*Work instructions*
Note how many lines in the entries contain the string "KEntry", then give that number and nothing else.

*Data supplied*
(** Only the admission script makes an entry ticket. *)
Lemma entry_kept o s j : wf s -> op_ok o s -> issues o j = false ->
  str_of (run_op o s).1 (skey (KEntry j)) = str_of s (skey (KEntry j)) \/
  str_of (run_op o s).1 (skey (KEntry j)) = None.
Proof.
  intros Hwf Hok Hj. counter_hyps Hwf. destruct o; simplify_eq/=;
    try match goal with H : bool_decide _ = false |- _ => apply bool_decide_eq_false in H end;
    try (destruct (decide (j = jti)) as [->|]);
    try (scripts; prep; branches; observe; by (left + right)).
  left. destruct Hok as [He Hl]. unfold evict. case_match; [done|]. cbv zeta.
  pose proof (evict_entry now staleAfter grace evictedTTL j) as E.
  match goal with |- context [foldl ?f (s, ?a) ?l] => specialize (E l s a He); destruct (foldl f (s, a) l) end.
  exact E.
Qed.

End Ops.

*Solution for this problem*
2